Comme chaque année, le 30 juillet est marqué par la célébration de la Journée mondiale de lutte contre la traite des êtres humains. Une occasion pour dresser le bilan des efforts fournis par le Maroc afin d'éradiquer ce fléau. Début juillet, le Département d'Etat américain a publié son rapport annuel sur la traite des êtres humains au titre de l'année 2024, qui a salué les efforts croissants du Maroc dans la lutte contre ce crime, lui permettant de maintenir son positionnement dans la catégorie dite « 2 ». Celle-ci implique que l'Etat intensifie les initiatives pour lutter contre ce phénomène, qui constitue une grave violation des principes fondamentaux relatifs à la protection des droits de l'Homme. En témoignent l'augmentation du nombre de poursuites judiciaires et de condamnations, la publication du guide d'identification des victimes de la traite des êtres humains et la mise en place d'un numéro vert pour signaler d'éventuels cas de traite des êtres humains, ainsi que la coordination avec les organisations non gouvernementales et internationales pour créer des centres d'hébergement provisoires et d'urgence en faveur des victimes. A cela s'ajoute l'adoption du plan national 2023-2030 de lutte et de prévention de la traite des êtres humains, du mécanisme national de renvoi pour les victimes de traite des êtres humains et du plan d'action stratégique national de mise en œuvre (2023-2026).
Cette démarche intervient aussi en réponse aux engagements du Royaume en matière de lutte et de prévention contre la traite des êtres humains conformément aux instruments et normes internationaux, ainsi qu'aux législations nationales y afférentes. Par ailleurs, l'adoption du mécanisme national de renvoi pour les victimes de traite des êtres humains, à l'instar des pays pionniers dans ce domaine et conformément aux normes internationales ayant trait à la protection des victimes et à la préservation de leur dignité, constitue l'un des chantiers soutenant le système national de lutte et de prévention contre la traite des êtres humains. Ce mécanisme, dont la coordination est assurée par la Commission nationale à travers son secrétariat permanent au ministère de la Justice, vise la réglementation et la définition des moyens de coordination des efforts en matière d'application des procédures et mesures de protection et d'assistance des victimes de traite des êtres humains. Il permet aussi de définir les moyens réglementaires et procéduraux garantissant la détection précoce des victimes, leur identification et leur orientation vers les services en mesure de leur porter assistance et de les protéger dans le cadre d'une approche intégrée associant l'ensemble des intervenants et des acteurs institutionnels, en partenariat avec les composantes de la société civile active dans le domaine.
Challenges 4.0 !
La technologie a changé la manière dont les gens entretiennent des relations et cela se répercute sur la criminalité, y compris la traite des êtres humains. Il s'agit d'un changement structurel auquel les autorités et les systèmes de justice pénale doivent s'adapter. Lors d'une journée de communication organisée, jeudi dernier, à Rabat à l'occasion de la Journée mondiale de lutte contre la traite des êtres humains et de la campagne « Cœur bleu » de l'ONU, le ministre de la Justice, Abdellatif Ouahbi, a déclaré que la traite des êtres humains fait partie des crimes qui se propagent en fonction du développement continu des nouvelles technologies, telles que les réseaux sociaux et l'IA.

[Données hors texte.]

(** C7, as the code has it.  Once the date has parsed: if the model of some
    pollutant raises, [predict_aqi] raises too and returns nothing, and what
    it raises is the exception of the first pollutant whose model raises
    when the models before it return; if every model returns a value,
    [predict_aqi] returns normally whatever the values are, with each
    model's output among the predictions, and an output that is not a
    number or is negative is kept there and given sub-index 0. *)
Theorem model_failure_propagates_invalid_output_does_not :
  forall (models : dict (DateFeatures -> result pyfloat))
         (input_date : text) (features : DateFeatures),
    get_date_features input_date = Ok features ->
    (forall p e, In p pollutants -> model_raises models features p e ->
                 exists e', predict_aqi models input_date = Raise e')
    /\ (forall before after p e,
           pollutants = (before ++ p :: after)%list ->
           (forall q, In q before ->
                      exists v, model_returns models features q v) ->
           model_raises models features p e ->
           predict_aqi models input_date = Raise e)
    /\ ((forall p, In p pollutants ->
                   exists v, model_returns models features p v) ->
        exists (predicted : dict pyfloat) (sub_indices : dict Z) (aqi : Z),
          predict_aqi models input_date
          = Ok (predicted, sub_indices, aqi, category_of aqi)
          /\ Forall2 (fun p pv => fst pv = p
                        /\ model_returns models features p (snd pv))
                     pollutants predicted
          /\ forall p v, In p pollutants ->
                         model_returns models features p v ->
                         invalid_output v ->
                         In (p, v) predicted /\ In (p, 0) sub_indices).
Proof.
  intros models input_date features Hdate. split; [|split].
  - intros p e Hp Hr.
    destruct (predict_loop_raises models features pollutants p e Hp Hr [])
      as [e' E].
    exists e'. unfold predict_aqi. rewrite Hdate. cbn [bind]. rewrite E.
    reflexivity.
  - intros before after p e Hsplit Hbefore Hraise.
    unfold predict_aqi. rewrite Hdate, Hsplit. cbn [bind].
    rewrite (predict_loop_first_failure models features p after e
               before Hbefore); [reflexivity|].
    right. exact Hraise.
  - intros Hret.
    destruct (predict_aqi_returns models input_date features Hdate Hret)
      as (predicted & subs & aqi & E & Fp & Fs & _ & _).
    exists predicted, subs, aqi. split; [exact E|]. split; [exact Fp|].
    intros p v Hpol Hv Hbad.
    pose proof (predicted_holds_outputs _ _ _ _ _ _ Fp Hpol Hv) as Hin.
    split; [exact Hin|].
    destruct (proj1 (pollutant_has_table p) Hpol) as [bps Htab].
    assert (Hzero : calculate_sub_index p v = Ok 0).
    { destruct Hbad as [->|(q & -> & Hq)].
      - apply (not_finite_gives_zero _ _ _ Htab). discriminate.
      - apply (negative_gives_zero _ _ _ Htab Hq). }
    clear Fp E. induction Fs as [|pv pi predicted subs [E1 E2] _ IH];
      [destruct Hin|].
    destruct Hin as [->|Hin]; [|right; apply IH, Hin].
    left. simpl in E1, E2. rewrite Hzero in E2. injection E2 as E2.
    destruct pi as [k i]. simpl in *. subst. reflexivity.
Qed.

En effet, la technologie peut intervenir pendant la phase de recrutement en facilitant l'identification et la localisation des victimes potentielles, ainsi que la prise de contact. Différents mécanismes entrent en jeu selon la forme d'exploitation. Les plateformes digitales facilitent aussi la commercialisation des services sexuels fournis par les victimes de la traite. Plusieurs pays font mention de sites internet utilisés pour proposer des services sexuels. Parmi les annonces figurent des services fournis par des victimes de la traite. Les nouvelles tendances relevées par les autorités en matière d'exploitation sexuelle englobent l'essor des « webcams en direct » et des applications de chat vidéo « prépayées », et le recours croissant à des applications pour contrôler les victimes. « Les trafiquants d'êtres humains disposent de moyens financiers et logistiques inimaginables », a ajouté le ministre, mettant l'accent sur la nécessité de redoubler de vigilance, de gérer de manière intelligente ce crime et d'établir un cadre juridique à même de contribuer à lutter contre ce fléau, en particulier parmi les enfants. Dans ce sens, il a noté que son département travaille sur les mécanismes juridiques dédiés aux délits de traite des êtres humains, conforment au caractère évolutif de ce crime. Ceci dit, un grand travail de collecte de données doit être fourni par le Royaume, notamment la Commission nationale chargée de la coordination des mesures de lutte et de prévention contre la traite des êtres humains. Ce travail de statistique s'impose puisqu'il permet de donner une idée plus claire aux institutions, mais surtout aux citoyens, sur le lieu de recrutement ou d'exploitation, les typologies de traite, le type de moyen utilisé ou les motifs du trafiquant. Ces données sont ensuite mises en relation avec diverses variables sociales, culturelles, économiques et environnementales, permettant une prévention plus efficace.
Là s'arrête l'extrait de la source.